**WORK TO BE COMPLETED**
An exact transcription of the lines below, from the first through the one containing "are statements about that log. *)", is the only output wanted.

**INPUT FOR THIS TASK**
━━━

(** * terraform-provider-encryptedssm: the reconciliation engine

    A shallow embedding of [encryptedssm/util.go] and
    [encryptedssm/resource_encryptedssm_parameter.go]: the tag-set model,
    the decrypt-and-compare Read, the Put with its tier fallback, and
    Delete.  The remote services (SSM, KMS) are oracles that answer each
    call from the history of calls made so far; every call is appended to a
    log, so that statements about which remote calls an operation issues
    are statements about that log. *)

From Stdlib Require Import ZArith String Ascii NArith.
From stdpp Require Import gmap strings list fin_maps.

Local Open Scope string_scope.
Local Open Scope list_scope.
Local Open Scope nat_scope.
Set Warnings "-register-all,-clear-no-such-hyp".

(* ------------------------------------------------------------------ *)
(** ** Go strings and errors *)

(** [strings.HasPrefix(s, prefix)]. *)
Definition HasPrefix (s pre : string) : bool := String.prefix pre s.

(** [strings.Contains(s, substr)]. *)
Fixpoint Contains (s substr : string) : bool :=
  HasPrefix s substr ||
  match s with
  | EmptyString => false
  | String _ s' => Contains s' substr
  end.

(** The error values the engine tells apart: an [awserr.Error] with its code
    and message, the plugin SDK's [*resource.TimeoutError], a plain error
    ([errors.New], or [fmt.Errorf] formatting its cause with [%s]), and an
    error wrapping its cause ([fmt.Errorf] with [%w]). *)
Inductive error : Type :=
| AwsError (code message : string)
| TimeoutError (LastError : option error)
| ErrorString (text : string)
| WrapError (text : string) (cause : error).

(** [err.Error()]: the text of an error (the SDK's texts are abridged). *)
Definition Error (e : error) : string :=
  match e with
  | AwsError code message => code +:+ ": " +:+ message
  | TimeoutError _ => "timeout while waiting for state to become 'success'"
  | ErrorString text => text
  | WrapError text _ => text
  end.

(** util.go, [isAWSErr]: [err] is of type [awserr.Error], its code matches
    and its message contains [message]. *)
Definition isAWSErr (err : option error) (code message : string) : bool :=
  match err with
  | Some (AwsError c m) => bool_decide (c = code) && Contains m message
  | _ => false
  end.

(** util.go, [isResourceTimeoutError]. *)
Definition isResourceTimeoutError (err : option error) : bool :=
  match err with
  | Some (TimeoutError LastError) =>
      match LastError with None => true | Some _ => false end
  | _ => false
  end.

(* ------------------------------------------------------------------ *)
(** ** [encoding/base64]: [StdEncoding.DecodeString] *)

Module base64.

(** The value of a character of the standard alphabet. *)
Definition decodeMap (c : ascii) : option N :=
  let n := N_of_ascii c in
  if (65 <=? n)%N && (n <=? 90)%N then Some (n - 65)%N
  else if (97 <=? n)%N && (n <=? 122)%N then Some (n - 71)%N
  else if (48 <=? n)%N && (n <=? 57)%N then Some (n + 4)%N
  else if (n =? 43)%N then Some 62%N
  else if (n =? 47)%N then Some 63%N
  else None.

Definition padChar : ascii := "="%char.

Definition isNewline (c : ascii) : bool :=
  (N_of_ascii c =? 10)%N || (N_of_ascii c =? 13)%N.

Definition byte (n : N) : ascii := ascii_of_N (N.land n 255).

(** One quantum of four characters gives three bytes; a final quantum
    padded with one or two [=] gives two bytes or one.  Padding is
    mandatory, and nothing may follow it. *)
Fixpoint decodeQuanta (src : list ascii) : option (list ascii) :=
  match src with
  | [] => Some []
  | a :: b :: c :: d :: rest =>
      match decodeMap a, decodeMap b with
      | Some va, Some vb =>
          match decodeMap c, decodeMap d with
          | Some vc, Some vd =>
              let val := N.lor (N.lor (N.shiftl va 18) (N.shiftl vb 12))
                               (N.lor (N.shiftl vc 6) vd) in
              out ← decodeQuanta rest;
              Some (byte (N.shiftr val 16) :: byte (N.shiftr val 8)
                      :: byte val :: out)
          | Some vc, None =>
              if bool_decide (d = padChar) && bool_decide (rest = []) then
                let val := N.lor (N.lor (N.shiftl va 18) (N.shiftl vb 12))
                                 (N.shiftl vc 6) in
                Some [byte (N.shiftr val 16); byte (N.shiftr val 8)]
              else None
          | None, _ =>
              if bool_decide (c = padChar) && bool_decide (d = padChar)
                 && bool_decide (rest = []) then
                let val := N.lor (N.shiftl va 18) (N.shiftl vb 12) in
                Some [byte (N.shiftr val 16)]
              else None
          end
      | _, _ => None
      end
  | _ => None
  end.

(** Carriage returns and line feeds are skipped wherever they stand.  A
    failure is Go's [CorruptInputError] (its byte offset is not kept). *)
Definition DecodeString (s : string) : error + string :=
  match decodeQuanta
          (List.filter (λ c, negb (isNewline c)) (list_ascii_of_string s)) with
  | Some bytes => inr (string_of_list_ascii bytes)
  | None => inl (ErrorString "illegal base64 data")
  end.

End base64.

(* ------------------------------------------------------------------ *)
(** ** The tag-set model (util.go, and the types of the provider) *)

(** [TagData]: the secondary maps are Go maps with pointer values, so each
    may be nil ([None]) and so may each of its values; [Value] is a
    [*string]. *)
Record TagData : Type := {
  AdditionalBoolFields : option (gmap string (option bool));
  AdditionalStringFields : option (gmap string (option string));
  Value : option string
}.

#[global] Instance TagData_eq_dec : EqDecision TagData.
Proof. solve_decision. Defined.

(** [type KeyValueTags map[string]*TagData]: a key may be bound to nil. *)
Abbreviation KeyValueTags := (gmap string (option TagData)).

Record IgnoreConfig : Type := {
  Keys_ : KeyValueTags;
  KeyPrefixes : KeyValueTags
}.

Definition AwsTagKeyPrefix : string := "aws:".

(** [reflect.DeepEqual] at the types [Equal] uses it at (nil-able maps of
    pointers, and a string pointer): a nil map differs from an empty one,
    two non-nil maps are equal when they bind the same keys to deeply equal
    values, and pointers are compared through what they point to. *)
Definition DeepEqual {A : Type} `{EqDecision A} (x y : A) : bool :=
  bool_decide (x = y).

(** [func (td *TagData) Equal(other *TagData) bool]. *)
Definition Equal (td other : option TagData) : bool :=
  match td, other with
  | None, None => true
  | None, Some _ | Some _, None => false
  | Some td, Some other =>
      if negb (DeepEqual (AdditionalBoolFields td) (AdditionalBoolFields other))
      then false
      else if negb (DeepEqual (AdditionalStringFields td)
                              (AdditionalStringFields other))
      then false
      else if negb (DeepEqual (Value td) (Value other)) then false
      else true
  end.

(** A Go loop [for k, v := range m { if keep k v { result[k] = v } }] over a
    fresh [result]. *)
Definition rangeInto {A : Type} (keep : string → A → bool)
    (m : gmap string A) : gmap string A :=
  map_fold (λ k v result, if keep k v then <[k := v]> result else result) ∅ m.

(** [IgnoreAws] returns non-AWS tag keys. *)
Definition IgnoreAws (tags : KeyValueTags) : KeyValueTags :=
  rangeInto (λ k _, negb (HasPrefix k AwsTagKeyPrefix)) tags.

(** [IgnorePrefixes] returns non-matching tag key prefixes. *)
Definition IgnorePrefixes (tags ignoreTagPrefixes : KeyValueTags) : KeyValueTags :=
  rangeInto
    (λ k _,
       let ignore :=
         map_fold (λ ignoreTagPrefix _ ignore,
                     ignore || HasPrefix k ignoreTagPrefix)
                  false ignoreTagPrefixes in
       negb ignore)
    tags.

━━━

**EXPECTED OUTPUT**
(** * terraform-provider-encryptedssm: the reconciliation engine

    A shallow embedding of [encryptedssm/util.go] and
    [encryptedssm/resource_encryptedssm_parameter.go]: the tag-set model,
    the decrypt-and-compare Read, the Put with its tier fallback, and
    Delete.  The remote services (SSM, KMS) are oracles that answer each
    call from the history of calls made so far; every call is appended to a
    log, so that statements about which remote calls an operation issues
    are statements about that log. *)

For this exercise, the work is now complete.